The first hint of the third wave in wine marketing came with the release in 1977 of the 1974 Joseph Phelps Insignia, a wine that did not carry a varietal designation, but carried a high price tag. The idea was to avoid being hamstrung by the 75% minimum law. Phelps wanted the flexibility to blend in any percentage of the classical Bordeaux varieties to make a Bordeaux-styled wine. He wanted to keep open his options in case one grape variety failed to ripen fully in a vintage. The "premium proprietary" designation would permit him to blend to make a better wine.
Others adopted premium proprietary designations and by 1979 the concept was certified as a trend when the Robert Mondavi Winery and the late Baron Philippe de Rothschild formed a joint venture to make a California wine along the lines of the baron's Chateau Mouton-Rothschild. The wine was later named Opus One. Price was set at $50 a bottle.

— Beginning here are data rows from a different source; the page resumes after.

(* ===== verification/MeshThm.v ===== *)
(** * What a mesh node promises

    Theorems on crates/oxmesh/src/core.rs, for every state a node can come to
    ([Inv.reachable]): the token table, what other nodes are told, sessions, queries and
    the routing of samples. *)

From S2P Require Import Prelude Keyexpr MeshWire MeshSession MeshIndex MeshCore MeshDecl MeshInv.

Module MeshThm.
Import Wire Idx Mesh Decl Inv.

(** ** Lemmas *)

Section Node.
Context (me : string) (router : bool) (lease : Z) (my_boot : Z) (my_listen : list string).
Context (parse_addr : string -> option (bool * Z)) (show_addr : string -> Z -> string).

Abbreviation reach := (reachable me router lease my_boot my_listen parse_addr show_addr).
Abbreviation reach_inv := (inv_reachable me router lease my_boot my_listen parse_addr show_addr).

Lemma dcl_lookup c u r R : dcl c !! u = Some (r, R) <-> exists s, sessions c !! u = Some s /\ srole s = r /\ decls s = R.
Proof.
  unfold dcl. rewrite lookup_fmap. destruct (sessions c !! u) as [s|]; cbn; [|by split; [|intros (? & ? & _)]].
  split; [intros [= <- <-]; eauto|intros (? & [= <-] & <- & <-); done].
Qed.

Lemma names_lookup c u n : names c !! u = Some n <-> exists s, sessions c !! u = Some s /\ peer s = n.
Proof.
  unfold names. rewrite lookup_fmap. destruct (sessions c !! u) as [s|]; cbn; [|by split; [|intros (? & ? & _)]].
  split; [intros [= <-]; eauto|intros (? & [= <-] & <-); done].
Qed.

Lemma link_lookup c u : link_ok c u <-> is_Some (sessions c !! u).
Proof.
  unfold link_ok, names. rewrite lookup_fmap. destruct (sessions c !! u); cbn; split; intros [? ?]; done || eauto.
Qed.

(** *** Samples *)

(** The sessions and the local subscribers a list of subscriptions stands for. *)
Definition goes_to (from : option Z) (fr : bool) (l : list SubId) (u : Z) (s : Session) : Prop :=
  from <> Some u /\ fr && is_router s = false /\ exists id, (OSess u, id) ∈ l.

Definition local_of (k : SubId) : option Z := match k.1 with OLocal _ => Some k.2 | OSess _ => None end.

(** What one subscription of session [v] does to the state. *)
Definition hand (fr : bool) (m : Msg) (v : Z) (c : Core) : Core :=
  match sessions c !! v with Some s => if fr && is_router s then c else push_to v m c | None => c end.

Lemma hand_rest fr m v c : hand fr m v c = set_sessions (sessions (hand fr m v c)) c.
Proof. unfold hand. destruct (sessions c !! v) as [s|]; [destruct (fr && is_router s)|]; by destruct c. Qed.

Lemma hand_lookup fr m v c u s : sessions c !! u = Some s ->
  sessions (hand fr m v c) !! u = Some (if bool_decide (u = v) && negb (fr && is_router s) then tell m s else s).
Proof.
  intros Hs. unfold hand. destruct (decide (u = v)) as [->|Hn].
  - rewrite bool_decide_true by done. rewrite Hs. destruct (fr && is_router s); [done|].
    cbn [negb andb push_to sessions set_sessions]. by rewrite lookup_alter_eq, Hs.
  - rewrite bool_decide_false by done. destruct (sessions c !! v) as [s'|]; [|done]. destruct (fr && is_router s'); [done|].
    cbn [push_to sessions set_sessions andb]. by rewrite lookup_alter_ne.
Qed.

Lemma put_one_sess from fr key pl v id c es sent : from <> Some v -> v ∉ sent ->
  put_one from fr key pl (OSess v, id) ((c, es), sent) = ((hand fr (MPut key pl) v c, es), sent ∪ {[v]}).
Proof.
  intros Hf Hs. cbn [put_one fst snd]. rewrite (bool_decide_false (Some v = from)), bool_decide_false by congruence. cbn [orb].
  unfold hand. destruct (sessions c !! v) as [s|]; [|done]. by destruct (fr && is_router s).
Qed.

Lemma put_fold from fr key pl l : forall c es sent,
  (forall k, k ∈ l -> forall i, local_of k = Some i -> is_Some (l_subs c !! i)) ->
  let acc := fold_left (fun acc k => put_one from fr key pl k acc) l ((c, es), sent) in
  acc.1.1 = set_sessions (sessions acc.1.1) c /\
  acc.1.2 = es ++ map (fun i => ESample i key pl) (omap local_of l) /\
  forall u s, sessions c !! u = Some s ->
    (goes_to from fr l u s /\ u ∉ sent -> sessions acc.1.1 !! u = Some (tell (MPut key pl) s)) /\
    (~ (goes_to from fr l u s /\ u ∉ sent) -> sessions acc.1.1 !! u = Some s).
Proof.
  clear me router lease my_boot my_listen parse_addr show_addr.
  induction l as [|[[i|v] id] l IH]; intros c es sent Hl; cbn [fold_left].
  - cbn. rewrite app_nil_r. split; [by destruct c|]. split; [done|]. intros u s Hs. split; [|done]. intros [(_ & _ & [? H]) _]. set_solver.
  - assert (Hi : is_Some (l_subs c !! id)) by (apply (Hl (OLocal i, id)); [set_solver|done]).
    cbn [put_one fst snd]. rewrite bool_decide_true by done. cbn [emit fst snd].
    destruct (IH c (es ++ [ESample id key pl]) sent) as (A & B & C); [intros; eapply Hl; [by apply list_elem_of_further|done]|].
    split; [done|]. split; [etransitivity; [exact B|]; cbn; by rewrite <- app_assoc|].
    intros u s Hs. destruct (C u s Hs) as [C1 C2]. assert (E : goes_to from fr ((OLocal i, id) :: l) u s <-> goes_to from fr l u s).
    { unfold goes_to. setoid_rewrite elem_of_cons. naive_solver. }
    rewrite E. done.
  - assert (Hl' : forall k, k ∈ l -> forall i, local_of k = Some i -> is_Some (l_subs c !! i)) by (intros; eapply Hl; [by apply list_elem_of_further|done]).
    destruct (bool_decide (Some v = from) || bool_decide (v ∈ sent)) eqn:Eb.
    + assert (E0 : put_one from fr key pl (OSess v, id) ((c, es), sent) = ((c, es), sent)) by (cbn; by rewrite Eb). rewrite E0.
      destruct (IH c es sent Hl') as (A & B & C). split; [done|]. split; [done|]. intros u s Hs. destruct (C u s Hs) as [C1 C2].
      assert (E : (goes_to from fr ((OSess v, id) :: l) u s /\ u ∉ sent) <-> (goes_to from fr l u s /\ u ∉ sent)).
      { apply orb_true_iff in Eb. unfold goes_to. setoid_rewrite elem_of_cons. split; [|naive_solver].
        intros ((F & G & [j [[= -> ->]|Hj]]) & Hn); [|naive_solver]. exfalso. destruct Eb as [Eb|Eb]; zbool; [by rewrite Eb in F|done]. }
      by rewrite E.
    + apply orb_false_iff in Eb as [Ef Esn]. zbool. rewrite put_one_sess by congruence.
      set (c1 := hand fr (MPut key pl) v c). pose proof (hand_rest fr (MPut key pl) v c) as E1. fold c1 in E1.
      destruct (IH c1 es (sent ∪ {[v]})) as (A & B & C); [by rewrite E1|]. split; [by rewrite A, E1|]. split; [done|].
      intros u s Hs. pose proof (hand_lookup fr (MPut key pl) v c u s Hs) as S1. destruct (C u _ S1) as [C1 C2].
      destruct (decide (u = v)) as [->|Hn].
      * rewrite bool_decide_true in * by done. cbn [andb] in *. rewrite C2 by set_solver. split.
        -- intros ((_ & G & _) & _). by rewrite G.
        -- intros Hno. destruct (fr && is_router s) eqn:G; [done|]. exfalso. apply Hno. split; [|done]. split; [congruence|]. split; [done|]. exists id. set_solver.
      * rewrite bool_decide_false in * by done. cbn [andb] in *.
        assert (E : (goes_to from fr ((OSess v, id) :: l) u s /\ u ∉ sent) <-> (goes_to from fr l u s /\ u ∉ sent ∪ {[v]})).
        { unfold goes_to. setoid_rewrite elem_of_cons. set_solver. }
        by rewrite E.
Qed.

(** *** Queries and the tick *)

Lemma pending_finish_list qs : forall c,
  pending (fold_left (fun c q => finish q c) qs c) = foldr delete (pending c) (reverse qs) /\
  face (fold_left (fun c q => finish q c) qs c) = set_pending (foldr delete (pending c) (reverse qs)) (face c).
Proof.
  induction qs as [|q qs IH]; intros c; cbn [fold_left]; [by destruct c|]. destruct (IH (finish q c)) as [E1 E2].
  pose proof (face_finish q c) as F. assert (P : pending (finish q c) = delete q (pending c)) by apply (f_equal pending F).
  rewrite reverse_cons, foldr_app. cbn [foldr]. rewrite <- P, E1, E2, F. done.
Qed.

Lemma foldr_delete (m : gmap Z Pending) qs q p : foldr delete m qs !! q = Some p -> m !! q = Some p /\ q ∉ qs.
Proof.
  clear me router lease my_boot my_listen parse_addr show_addr.
  induction qs as [|x qs IH]; cbn; [intros H; split; [done|set_solver]|]. intros [Hn [H1 H2]%IH]%lookup_delete_Some. split; [done|]. set_solver.
Qed.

Today at least a dozen wineries make a premium proprietary wine. Most of them are excellent, the major differences being the blend of grapes used. (Another trend now developing is the greater use of Cabernet Franc as a blending grape to expand the capabilities of the Cabernet Sauvignon. The popularity of Merlot as a varietal wine has made it expensive to use to improve the quality of Cabernet Sauvignon.)
Some Steep Prices
I recently tasted a number of premium proprietary wines and liked them, but prices are steep and I'm not sure these wines are that much better than the top Cabernet Sauvignons that sell for less. Here are tasting notes of the top wines from my notebook, in order of my preference:
--1984 Reserve Alexandre (Geyser Peak, $18): The best wine I have tasted from this long-time Sonoma producer. Raspberry and red currant flavors are enhanced by lovely nuances of new French oak. A lean, finely tuned aftertaste indicates a long life. (The blend contains 3% of Malbec, a rarely used Bordeaux variety.)
--1984 Opus One (Mondavi, $55): A load of very toasty new French oak enhances the currant and cherry fruit to give you a very round, ripe sensation. However, a slug of tannin at the end makes the wine a bit hard. Give it time, though, and it should soften.
--1984 Trilogy (Flora Springs, $35): A wine of more finesse and grace than power. Delicate cherrylike fruit combines with slight pipe tobacco and spice character. A slightly hard finish is not bothersome.
--1984 Marlstone (Clos du Bois, $22.50): Complete wine, quite approachable with rich, ripe fruit, oak flavors and soft, almost sweet finish. The best Marlstone to date, but a wine I wouldn't age excessively (three more years perhaps). Marlstone is the name of a vineyard, but has been used as a proprietary designation since 1978.